Dans mon souvenir, Oasis est le premier groupe estampillé indie / relève / nouvelle génération, (quoi que ces étiquettes puissent dire) créé de toutes pièces qui soit affiché comme un vrai groupe de rock, avec ses rebelles, ses guitares sans concession, son attitude faussement hautaine, ses fringues mod(e)s (on voit même un scooter dans le livret de leur premier album) et son accent à couper au couteau. Un vrai condensé de Sex Pistols (autre groupe monté de toutes pièces), The Who, The Jam, The Rolling Stones... un cliché ambulant en somme. 100 % british. Ce que les frasques du duo de frères caché sous cette appellation de Oasis confirment, plus occupés à plagier T-Rex (Cigarettes & Alcohol) et se payer des jets de télé par la fenêtre qu'à chercher un quelconque sens à leur musique : un amour du cirque rock, plutôt. Premier titre du premier album : (I'm a) Rock'n'roll Star. Si c'est pas donner le ton, ça.
Bref, je hais Oasis (bien qu'ils aient commis quelques titres corrects qui marchent très bien en soirées, mariages ou pas), ce qu'ils représentent, ce qu'ils sont : des poseurs, attirés par le clinquant, si stéréotypés qu'ils en deviennent honnêtes. Après tout, c'est tout bénef pour la maison d'édition. D'authentiques losers d'une typique cité anglaise industrielle en friche, fans de foot, des Beatles, des Stone Roses, de lager et de bastons du samedi soir, propulsés du jour au lendemain futur du rock. Tout le monde est content, même aux mariages de jeunes branchés.

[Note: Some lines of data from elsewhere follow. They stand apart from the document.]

(** X7. The delays a task sleeps on add up to [initial_delay] times
    2^m - 1 for its m sleeps, hence to at most [initial_delay] times
    2^(max_retries - 1) - 1: 15 seconds with the defaults, draws apart. *)
Theorem total_backoff_bounded
    (w : task_world) (max_retries : Z) (initial_delay : Q) :
  0 <= initial_delay ->
  let naps := sleeps (snd (label_image_async w max_retries initial_delay)) in
  total_delay naps
  == initial_delay * (inject_Z (2 ^ Z.of_nat (List.length naps)) - 1) /\
  total_delay naps
  <= initial_delay * (inject_Z (2 ^ Z.of_nat (Z.to_nat max_retries - 1)) - 1).
Proof.
  intros Hd naps.
  pose proof (attempts_total_delay w max_retries (Z.to_nat max_retries) 0
                initial_delay 0) as Ht.
  cbv zeta in Ht. fold (label_image_async w max_retries initial_delay) in Ht.
  fold naps in Ht. split; [exact Ht|]. rewrite Ht.
  assert (List.length naps <= Z.to_nat max_retries - 1)%nat as Hlen.
  { subst naps. unfold label_image_async.
    destruct (Z.le_gt_cases 0 max_retries) as [Hpos|Hneg].
    - destruct (attempts_naps w max_retries (Z.to_nat max_retries) 0
                  initial_delay 0) as (_ & Hl & _); [lia|].
      destruct Hl as [Hl|Hl]; [lia|]. rewrite Hl. cbn. lia.
    - replace (Z.to_nat max_retries) with 0%nat by lia. cbn. lia. }
  rewrite !(Qmult_comm initial_delay).
  apply Qmult_le_compat_r; [|exact Hd].
  unfold Qminus. apply Qplus_le_l. rewrite <- Zle_Qle.
  apply Z.pow_le_mono_r; lia.
Qed.

Lemma total_backoff_bounded_witness :
  total_delay (sleeps (snd (label_image_async throttled 5 1)))
  <= 1 * (inject_Z (2 ^ Z.of_nat (Z.to_nat 5 - 1)) - 1).
Proof.
  refine (proj2 (total_backoff_bounded throttled 5 1 _)).
  discriminate.
Defined.

(** X8. What a task ends in and which requests it makes depend on the
    answers to the attempts of the range only: not on the answers that
    would come later, not on the initial delay, not on the draws. *)
Theorem outcome_ignores_timing
    (w w' : task_world) (max_retries : Z) (d d' : Q) :
  (forall j, (Z.of_nat j < max_retries)%Z -> responses w j = responses w' j) ->
  fst (label_image_async w max_retries d)
  = fst (label_image_async w' max_retries d') /\
  posted (snd (label_image_async w max_retries d))
  = posted (snd (label_image_async w' max_retries d')).
Proof.
  intros H. unfold label_image_async.
  apply attempts_same_answers. intros j Hj. apply H. lia.
Qed.

Lemma outcome_ignores_timing_witness :
  fst (label_image_async late_success 5 1)
  = fst (label_image_async throttled 5 (7 # 2)) /\
  posted (snd (label_image_async late_success 5 1))
  = posted (snd (label_image_async throttled 5 (7 # 2))).
Proof.
  apply (outcome_ignores_timing late_success throttled 5 1 (7 # 2)).
  intros j Hj. do 5 (destruct j as [|j]; [reflexivity|]). lia.
Defined.

(** ** The batch, task by task *)

Section Gathering.

Variable w : world.

(** [gather] lists a position with an exception exactly when the task at
    that position raised it. *)
Lemma gather_raising (results : list (outcome value)) :
  forall i0 i e,
    In (i, e) (snd (gather i0 results)) <->
    (i0 <= i)%nat /\ nth_error results (i - i0) = Some (Raised e).
Proof.
  induction results as [|r rs IH]; intros i0 i e.
  - cbn [gather snd In]. split; [intros []|].
    intros [_ H]. destruct (i - i0)%nat; discriminate H.
  - cbn [gather]. specialize (IH (S i0) i e).
    destruct (gather (S i0) rs) as [vs es]. cbn [snd] in IH.
    destruct r as [v|e']; cbn [snd In].
    + rewrite IH. split.
      * intros [Hle H]. split; [lia|].
        replace (i - i0)%nat with (S (i - S i0)) by lia. exact H.
      * intros [Hle H].
        destruct (i - i0)%nat as [|m] eqn:Em; [discriminate H|].
        split; [lia|]. replace (i - S i0)%nat with m by lia. exact H.
    + rewrite IH. split.
      * intros [H|[Hle H]].
        -- injection H as <- <-. split; [lia|].
           rewrite Nat.sub_diag. reflexivity.
        -- split; [lia|].
           replace (i - i0)%nat with (S (i - S i0)) by lia. exact H.
      * intros [Hle H].
        destruct (i - i0)%nat as [|m] eqn:Em.
        -- left. injection H as <-. f_equal. lia.
        -- right. split; [lia|].
           replace (i - S i0)%nat with m by lia. exact H.
Qed.

Lemma run_tasks_outcomes (image_files : list string) (i : nat)
    (o : outcome value) :
  nth_error (map fst (run_tasks w 0 image_files)) i = Some o <->
  exists f, nth_error image_files i = Some f /\ task_outcome w i f = o.
Proof.
  split.
  - intros H. destruct (nth_error image_files i) as [f|] eqn:Ef.
    + rewrite (run_tasks_nth w _ 0 i f Ef) in H. injection H as <-. eauto.
    + apply nth_error_None in Ef.
      assert (nth_error (map fst (run_tasks w 0 image_files)) i = None) as Hn
        by (apply nth_error_None; rewrite length_map, run_tasks_length; lia).
      congruence.
  - intros (f & Ef & <-). exact (run_tasks_nth w _ 0 i f Ef).
Qed.

Lemma total_posts_bounds (image_files : list string) :
  forall i0,
    (List.length image_files <= total_posts (run_tasks w i0 image_files)
     <= 5 * List.length image_files)%nat.
Proof.
  induction image_files as [|f fs IH]; intros i0;
    cbn [run_tasks total_posts List.length]; [lia|].
  specialize (IH (S i0)).
  unfold label_image_async.
  change (Z.to_nat default_max_retries) with 5%nat.
  destruct (attempts_posted (w i0 f) default_max_retries 5 0
              default_initial_delay 0) as (p & Hp & Hle & Hge).
  rewrite posts_posted, Hp, length_seq. lia.
Qed.

End Gathering.

(** X9. When [get_labels] raises, some task raised: the exceptions it can
    raise are exactly those raised by the tasks of the batch, each at the
    position of its file, and none of them is a disconnection. *)
Theorem get_labels_raises_what_a_task_raised
    (w : world) (image_files : list string) (raising : list (nat * exn)) :
  get_labels w image_files = Aborted raising ->
  raising <> [] /\
  (forall i e, In (i, e) raising <->
               exists f, nth_error image_files i = Some f /\
                         task_outcome w i f = Raised e) /\
  (forall i e, In (i, e) raising -> is_server_disconnected e = false).
Proof.
  unfold get_labels. intros H.
  pose proof (gather_raising (map fst (run_tasks w 0 image_files)) 0) as G.
  destruct (gather 0 (map fst (run_tasks w 0 image_files))) as [vs es].
  cbn [snd] in G.
  assert (es = raising) as -> by (destruct es; [discriminate H|congruence]).
  assert (forall i e, In (i, e) raising <->
                      exists f, nth_error image_files i = Some f /\
                                task_outcome w i f = Raised e) as Hin.
  { intros i e. rewrite G, Nat.sub_0_r, run_tasks_outcomes.
    split; [intros [_ Hf]; exact Hf|intros Hf; split; [lia|exact Hf]]. }
  split; [destruct raising; [discriminate H|discriminate]|].
  split; [exact Hin|].
  intros i e Hi. apply Hin in Hi. destruct Hi as (f & _ & Hf).
  unfold task_outcome in Hf.
  destruct (attempts_outcome (w i f) default_max_retries
              (Z.to_nat default_max_retries) 0 default_initial_delay 0)
    as [Ho|[(text & k & Hk & Hc & Ho)|(k & Hk & Hc)]];
    cbv zeta in *; unfold label_image_async in Hf; rewrite Hf in *;
    try discriminate Ho.
  exact (proj1 (classify_raised _ _ Hc)).
Qed.

Lemma get_labels_raises_what_a_task_raised_witness :
  [(1%nat, KeyError "choices")] <> [] /\
  (forall i e, In (i, e) [(1%nat, KeyError "choices")] <->
               exists f, nth_error ["a.png"; "b.png"] i = Some f /\
                         task_outcome one_bad i f = Raised e) /\
  (forall i e, In (i, e) [(1%nat, KeyError "choices")] ->
               is_server_disconnected e = false).
Proof.
  exact (get_labels_raises_what_a_task_raised one_bad ["a.png"; "b.png"]
           [(1%nat, KeyError "choices")] eq_refl).
Defined.

(** ** The file-move loop, item by item *)

Section Moving.

Variable dst_path : string.
Variable keep_originals : bool.

Lemma removed_app (a b : list fs_action) :
  removed (a ++ b) = (removed a ++ removed b)%list.
Proof.
  induction a as [|x a IH]; [reflexivity|].
  destruct x; cbn [app removed]; rewrite IH; reflexivity.
Qed.

Lemma removed_move_one (image label : string) :
  removed (move_one dst_path keep_originals image label)
  = if keep_originals then [] else [image].
Proof. unfold move_one. destruct keep_originals; reflexivity. Qed.

(** The loop does what it does on the [str] labels it meets first; it ends
    well when that is all of them, with [AttributeError] otherwise. *)
Lemma move_loop_prefix (pairs : list (string * value)) :
  move_loop dst_path keep_originals pairs
  = (fst (move_loop dst_path keep_originals (str_prefix pairs)),
     if forallb (fun p => is_str (snd p)) pairs then None
     else Some AttributeError).
Proof.
  induction pairs as [|[image label] rest IH]; [reflexivity|].
  destruct label; try reflexivity.
  cbn [move_loop str_prefix forallb snd is_str andb]. rewrite IH.
  destruct (move_loop dst_path keep_originals (str_prefix rest)).
  reflexivity.
Qed.

Lemma str_prefix_all_str (pairs : list (string * value)) :
  all_str (str_prefix pairs).
Proof.
  induction pairs as [|[image label] rest IH]; [constructor|].
  destruct label; try constructor; [reflexivity|exact IH].
Qed.

End Moving.

Section Alphabet.

Local Ltac each_char c := destruct c as [[] [] [] [] [] [] [] []].


End Alphabet.



(** ** Where a file goes *)

Section Destinations.

Lemma move_one_destination (dst_path : string) (keep_originals : bool)
    (image label : string) :
  move_one dst_path keep_originals image label
  = ([Makedirs (folder_of dst_path label);
      Copy image (destination dst_path image label)]
     ++ (if keep_originals then [] else [Remove image]))%list.
Proof. reflexivity. Qed.

Lemma contains_app (c : ascii) (a b : string) :
  contains c (a ++ b) = (contains c a || contains c b)%bool.
Proof.
  induction a as [|x a IH]; cbn [append contains]; [reflexivity|].
  rewrite IH, orb_assoc. reflexivity.
Qed.

Lemma endswith_app (a : string) (x : ascii) (b : string) (c : ascii) :
  endswith (a ++ String x b) c = endswith (String x b) c.
Proof.
  induction a as [|y a IH]; [reflexivity|].
  cbn [append]. rewrite <- IH. cbn [endswith].
  destruct (a ++ String x b) eqn:E; [|reflexivity].
  destruct a; discriminate E.
Qed.

(** A folder name ends with the added s: joining the empty name to it adds
    just the separator. *)
Lemma os_path_join_folder (dst_path category : string) :
  os_path_join (os_path_join dst_path (category ++ "s")) ""
  = os_path_join dst_path (category ++ "s") ++ "/".
Proof.
  assert (forall a, os_path_join (a ++ "s") "" = (a ++ "s") ++ "/") as H.
  { intros a. unfold os_path_join. cbn [startswith].
    rewrite endswith_app. cbn [endswith Ascii.eqb Bool.eqb].
    destruct a; reflexivity. }
  assert (exists pre, os_path_join dst_path (category ++ "s")
                      = pre ++ "s") as [pre ->]; [|apply H].
  unfold os_path_join.
  destruct (startswith (category ++ "s") "/"); [eauto|].
  destruct (String.eqb dst_path EmptyString || endswith dst_path "/")%bool.
  - exists (dst_path ++ category). apply eq_sym, append_assoc.
  - exists (dst_path ++ "/" ++ category). rewrite !append_assoc. reflexivity.
Qed.

Lemma contains_sanitize_label (s : string) :
  contains "/" (sanitize_label s) = false.
Proof.
  rewrite sanitize_label_map. apply contains_sanitized. left. reflexivity.
Qed.

Lemma startswith_category (label : string) :
  startswith (hd EmptyString (split "_" label) ++ "s") "/"
  = startswith label "/".
Proof.
  rewrite split_hd. destruct label as [|c label]; [reflexivity|].
  cbn [before_first].
  destruct (Ascii.eqb_spec c "_") as [->|_]; reflexivity.
Qed.

End Destinations.

(** X15. The image is copied straight into the folder made for its label:
    the destination is that folder, a slash, and a file name without any
    slash (the sanitized remainder, a dot and the extension), provided the
    extension of the image has no slash, as for the files that
    [find_images] finds. *)
Theorem copied_directly_into_folder
    (dst_path : string) (keep_originals : bool) (image label : string) :
  contains "/" (extension image) = false ->
  exists name,
    contains "/" name = false /\
    move_one dst_path keep_originals image label
    = ([Makedirs (folder_of dst_path label);
        Copy image (folder_of dst_path label ++ "/" ++ name)]
       ++ (if keep_originals then [] else [Remove image]))%list.
Proof.
  intros Hext.
  exists (sanitize_label
            (slice_from (String.length (hd EmptyString (split "_" label)) + 1)
               label) ++ "." ++ extension image).
  split.
  - rewrite !contains_app, contains_sanitize_label, Hext. reflexivity.
  - rewrite move_one_destination. unfold destination, folder_of.
    rewrite (os_path_join_name _ _ (sanitized_not_absolute _)).
    rewrite os_path_join_folder, !append_assoc. reflexivity.
Qed.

Alors que j'adore ce premier album des Strokes, Is This It ? Ca partait mal. Ils étaient affublés de tout ce que Oasis portait : les tenues vestimentaires à la mode du moment (le leur), le line-up classique (un chanteur deux guitares une basse une batterie), un son daté mais pas rétro, plutôt dans l'air du temps, et une réputation unanime de futur du rock. Mouais mouais mouais. Et pourtant il ne m'a pas fallu plus de deux écoutes pour me rendre compte à quel point j'avais eu tort de me méfier. On en revient à cette étrange chimie qui fait que malgré les mêmes apparats, il peut sortir de la marmite soit de la bouse soit de l'ambroisie. Ou alors s'agit-il simplement des compositions elles-mêmes ? De l'inspiration ? De leur guru, dont le portrait de hippie fatigué côtoie ceux des jeunes hypes au milieu du livret intérieur ?
Peut-être est-ce dû à la colère, aussi. Celle de Is This It ? n'est pas évidente. Non, au premier abord, on serait plutôt en face de tristes gens de vingt ans mais qui aimeraient bien se lâcher. Qui se lamentent joyeusement, cherchant le point commun entre Bob Marley et les Who mais incapables de faire du reggae ou d'imposer un son de stade (on n'est pas chez Muse Queen). Qui reprennent en filigrane, dans le chant légèrement nonchalant de Julian Casablancas le ton du Iggy Pop au sein des Stooges, le premier punk : négatif et énervé. Qui sonnent comme une répète enregistrée plutôt qu'un produit de studio bien arrondi, un groupe sans effets, sans chorus ni reverb.
Avec la fin de 2010, nombreux sont ceux qui ont fait un bilan de cette première décennie. A chaque fois ou presque, Is This It ? était bien placé. Tout le monde peut sentir la fulgurance de ses onze titres qui allient modernisme, un son immédiatement reconnaissable, des mélodies évidentes mais inédites. Ce dernier adjectif est peut-être celui qui les sépare de Oasis. Ou alors c'est trop subjectif, il s'agit d'honnêteté. D'intégrité, même en pactisant avec les marionnettistes. L'image est bien le plus difficile à gérer. Vive la musique qui s'en affranchit.